(* ===== verification/Sha256.v ===== *)
(** * SHA-256

    [crypto/sha256.Sum256] of Go's standard library (FIPS 180-4): the padding,
    the message schedule and the compression function on 32-bit words. *)

From S2P Require Import Prelude Bytes.

Definition w32 (z : Z) : Z := Z.land z 0xffffffff.
Definition add32 (a b : Z) : Z := w32 (a + b).
Definition rotr (x n : Z) : Z := Z.lor (Z.shiftr x n) (w32 (Z.shiftl x (32 - n))).

Definition Ch (x y z : Z) : Z := Z.lxor (Z.land x y) (Z.land (Z.lxor x 0xffffffff) z).
Definition Maj (x y z : Z) : Z := Z.lxor (Z.lxor (Z.land x y) (Z.land x z)) (Z.land y z).
Definition Sigma0 (x : Z) : Z := Z.lxor (Z.lxor (rotr x 2) (rotr x 13)) (rotr x 22).
Definition Sigma1 (x : Z) : Z := Z.lxor (Z.lxor (rotr x 6) (rotr x 11)) (rotr x 25).
Definition sigma0 (x : Z) : Z := Z.lxor (Z.lxor (rotr x 7) (rotr x 18)) (Z.shiftr x 3).
Definition sigma1 (x : Z) : Z := Z.lxor (Z.lxor (rotr x 17) (rotr x 19)) (Z.shiftr x 10).

(** The constants are the first 32 bits of the fractional parts of the roots of
    the first primes: cube roots for the rounds, square roots for the initial
    state. *)
Definition is_prime (n : Z) : bool := forallb (λ d, negb (n `mod` d =? 0)) (seqZ 2 (Z.sqrt n - 1)).
Definition first_primes (n : nat) : list Z := take n (filter (λ p, is_prime p = true) (seqZ 2 311)).

(** The integer cube root below [2 ^ bits], bit by bit. *)
Fixpoint cube_root (bits : nat) (n acc : Z) : Z :=
  match bits with
  | O => acc
  | S b => let c := acc + 2 ^ Z.of_nat b in cube_root b n (if c ^ 3 <=? n then c else acc)
  end.

Definition sha256_K : list Z :=
  Eval vm_compute in (λ p, w32 (cube_root 36 (p * 2 ^ 96) 0)) <$> first_primes 64.
Definition sha256_H0 : list Z :=
  Eval vm_compute in (λ p, w32 (Z.sqrt (p * 2 ^ 64))) <$> first_primes 8.

(** A one bit, zeros up to 56 modulo 64 bytes, the length in bits. *)
Definition sha256_pad (m : bytes) : bytes :=
  let l := Z.of_nat (length m) in
  m ++ byte_of_Z 0x80 :: replicate (Z.to_nat ((55 - l) `mod` 64)) (byte_of_Z 0)
    ++ be_bytes 8 (8 * l).

Fixpoint chunks {A} (fuel n : nat) (l : list A) : list (list A) :=
  match fuel, l with
  | O, _ | _, [] => []
  | S fuel, _ => take n l :: chunks fuel n (drop n l)
  end.

(** The schedule, latest word first. *)
Fixpoint schedule (n : nat) (w : list Z) : list Z :=
  match n with
  | O => w
  | S n =>
    let at_ (i : nat) := default 0 (w !! i) in
    schedule n (add32 (add32 (sigma1 (at_ 1%nat)) (at_ 6%nat)) (add32 (sigma0 (at_ 14%nat)) (at_ 15%nat)) :: w)
  end.

Definition sha256_round (st : list Z) (kw : Z * Z) : list Z :=
  match st with
  | [a; b; c; d; e; f; g; h] =>
    let t1 := add32 (add32 (add32 h (Sigma1 e)) (add32 (Ch e f g) kw.1)) kw.2 in
    let t2 := add32 (Sigma0 a) (Maj a b c) in
    [add32 t1 t2; a; b; c; add32 d t1; e; f; g]
  | _ => st
  end.

Definition sha256_block (st : list Z) (block : bytes) : list Z :=
  let w := reverse (schedule 48 (reverse (be_value <$> chunks 16 4 block))) in
  zip_with add32 st (foldl sha256_round st (zip sha256_K w)).

Definition sha256 (m : bytes) : bytes :=
  let p := sha256_pad m in
  foldl sha256_block sha256_H0 (chunks (length p) 64 p) ≫= be_bytes 4.

Lemma sha256_block_length st b : length st = 8%nat → length (sha256_block st b) = 8%nat.
Proof.
  intros Hst. unfold sha256_block. rewrite length_zip_with.
  assert (∀ l st, length st = 8%nat → length (foldl sha256_round st l) = 8%nat) as H.
  { induction l as [|x l IH]; intros st' Hst'; [done|]. simpl. apply IH.
    destruct st' as [|? [|? [|? [|? [|? [|? [|? [|? [|? ?]]]]]]]]]; done. }
  by rewrite H, Hst.
Qed.

Lemma sha256_length m : length (sha256 m) = 32%nat.
Proof.
  unfold sha256. set (l := chunks _ _ _).
  assert (∀ st, length st = 8%nat → length (foldl sha256_block st l) = 8%nat) as H.
  { induction l as [|x l IH]; intros st Hst; [done|]. simpl. apply IH. by apply sha256_block_length. }
  specialize (H sha256_H0 eq_refl). destruct (foldl _ _ _) as [|? [|? [|? [|? [|? [|? [|? [|? [|? ?]]]]]]]]];
    done.
Qed.

(** FIPS 180-4 test vectors: the empty message and "abc". *)
Example sha256_empty :
  hex_encode (sha256 []) = "e3b0c44298fc1c149afbf4c8996fb92427ae41e4649b934ca495991b7852b855".
Proof. vm_compute. reflexivity. Qed.

Example sha256_abc :
  hex_encode (sha256 ["097"; "098"; "099"]%byte) =
  "ba7816bf8f01cfea414140de5dae2223b00361a396177a9cb410ff61f20015ad".
Proof. vm_compute. reflexivity. Qed.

YOUR INSTRUCTIONS: Set down each line of the material above again, exactly.

WRITTEN ANSWER:
(* ===== verification/Sha256.v ===== *)
(** * SHA-256

    [crypto/sha256.Sum256] of Go's standard library (FIPS 180-4): the padding,
    the message schedule and the compression function on 32-bit words. *)

From S2P Require Import Prelude Bytes.

Definition w32 (z : Z) : Z := Z.land z 0xffffffff.
Definition add32 (a b : Z) : Z := w32 (a + b).
Definition rotr (x n : Z) : Z := Z.lor (Z.shiftr x n) (w32 (Z.shiftl x (32 - n))).

Definition Ch (x y z : Z) : Z := Z.lxor (Z.land x y) (Z.land (Z.lxor x 0xffffffff) z).
Definition Maj (x y z : Z) : Z := Z.lxor (Z.lxor (Z.land x y) (Z.land x z)) (Z.land y z).
Definition Sigma0 (x : Z) : Z := Z.lxor (Z.lxor (rotr x 2) (rotr x 13)) (rotr x 22).
Definition Sigma1 (x : Z) : Z := Z.lxor (Z.lxor (rotr x 6) (rotr x 11)) (rotr x 25).
Definition sigma0 (x : Z) : Z := Z.lxor (Z.lxor (rotr x 7) (rotr x 18)) (Z.shiftr x 3).
Definition sigma1 (x : Z) : Z := Z.lxor (Z.lxor (rotr x 17) (rotr x 19)) (Z.shiftr x 10).

(** The constants are the first 32 bits of the fractional parts of the roots of
    the first primes: cube roots for the rounds, square roots for the initial
    state. *)
Definition is_prime (n : Z) : bool := forallb (λ d, negb (n `mod` d =? 0)) (seqZ 2 (Z.sqrt n - 1)).
Definition first_primes (n : nat) : list Z := take n (filter (λ p, is_prime p = true) (seqZ 2 311)).

(** The integer cube root below [2 ^ bits], bit by bit. *)
Fixpoint cube_root (bits : nat) (n acc : Z) : Z :=
  match bits with
  | O => acc
  | S b => let c := acc + 2 ^ Z.of_nat b in cube_root b n (if c ^ 3 <=? n then c else acc)
  end.

Definition sha256_K : list Z :=
  Eval vm_compute in (λ p, w32 (cube_root 36 (p * 2 ^ 96) 0)) <$> first_primes 64.
Definition sha256_H0 : list Z :=
  Eval vm_compute in (λ p, w32 (Z.sqrt (p * 2 ^ 64))) <$> first_primes 8.

(** A one bit, zeros up to 56 modulo 64 bytes, the length in bits. *)
Definition sha256_pad (m : bytes) : bytes :=
  let l := Z.of_nat (length m) in
  m ++ byte_of_Z 0x80 :: replicate (Z.to_nat ((55 - l) `mod` 64)) (byte_of_Z 0)
    ++ be_bytes 8 (8 * l).

Fixpoint chunks {A} (fuel n : nat) (l : list A) : list (list A) :=
  match fuel, l with
  | O, _ | _, [] => []
  | S fuel, _ => take n l :: chunks fuel n (drop n l)
  end.

(** The schedule, latest word first. *)
Fixpoint schedule (n : nat) (w : list Z) : list Z :=
  match n with
  | O => w
  | S n =>
    let at_ (i : nat) := default 0 (w !! i) in
    schedule n (add32 (add32 (sigma1 (at_ 1%nat)) (at_ 6%nat)) (add32 (sigma0 (at_ 14%nat)) (at_ 15%nat)) :: w)
  end.

Definition sha256_round (st : list Z) (kw : Z * Z) : list Z :=
  match st with
  | [a; b; c; d; e; f; g; h] =>
    let t1 := add32 (add32 (add32 h (Sigma1 e)) (add32 (Ch e f g) kw.1)) kw.2 in
    let t2 := add32 (Sigma0 a) (Maj a b c) in
    [add32 t1 t2; a; b; c; add32 d t1; e; f; g]
  | _ => st
  end.

Definition sha256_block (st : list Z) (block : bytes) : list Z :=
  let w := reverse (schedule 48 (reverse (be_value <$> chunks 16 4 block))) in
  zip_with add32 st (foldl sha256_round st (zip sha256_K w)).

Definition sha256 (m : bytes) : bytes :=
  let p := sha256_pad m in
  foldl sha256_block sha256_H0 (chunks (length p) 64 p) ≫= be_bytes 4.

Lemma sha256_block_length st b : length st = 8%nat → length (sha256_block st b) = 8%nat.
Proof.
  intros Hst. unfold sha256_block. rewrite length_zip_with.
  assert (∀ l st, length st = 8%nat → length (foldl sha256_round st l) = 8%nat) as H.
  { induction l as [|x l IH]; intros st' Hst'; [done|]. simpl. apply IH.
    destruct st' as [|? [|? [|? [|? [|? [|? [|? [|? [|? ?]]]]]]]]]; done. }
  by rewrite H, Hst.
Qed.

Lemma sha256_length m : length (sha256 m) = 32%nat.
Proof.
  unfold sha256. set (l := chunks _ _ _).
  assert (∀ st, length st = 8%nat → length (foldl sha256_block st l) = 8%nat) as H.
  { induction l as [|x l IH]; intros st Hst; [done|]. simpl. apply IH. by apply sha256_block_length. }
  specialize (H sha256_H0 eq_refl). destruct (foldl _ _ _) as [|? [|? [|? [|? [|? [|? [|? [|? [|? ?]]]]]]]]];
    done.
Qed.

(** FIPS 180-4 test vectors: the empty message and "abc". *)
Example sha256_empty :
  hex_encode (sha256 []) = "e3b0c44298fc1c149afbf4c8996fb92427ae41e4649b934ca495991b7852b855".
Proof. vm_compute. reflexivity. Qed.

Example sha256_abc :
  hex_encode (sha256 ["097"; "098"; "099"]%byte) =
  "ba7816bf8f01cfea414140de5dae2223b00361a396177a9cb410ff61f20015ad".
Proof. vm_compute. reflexivity. Qed.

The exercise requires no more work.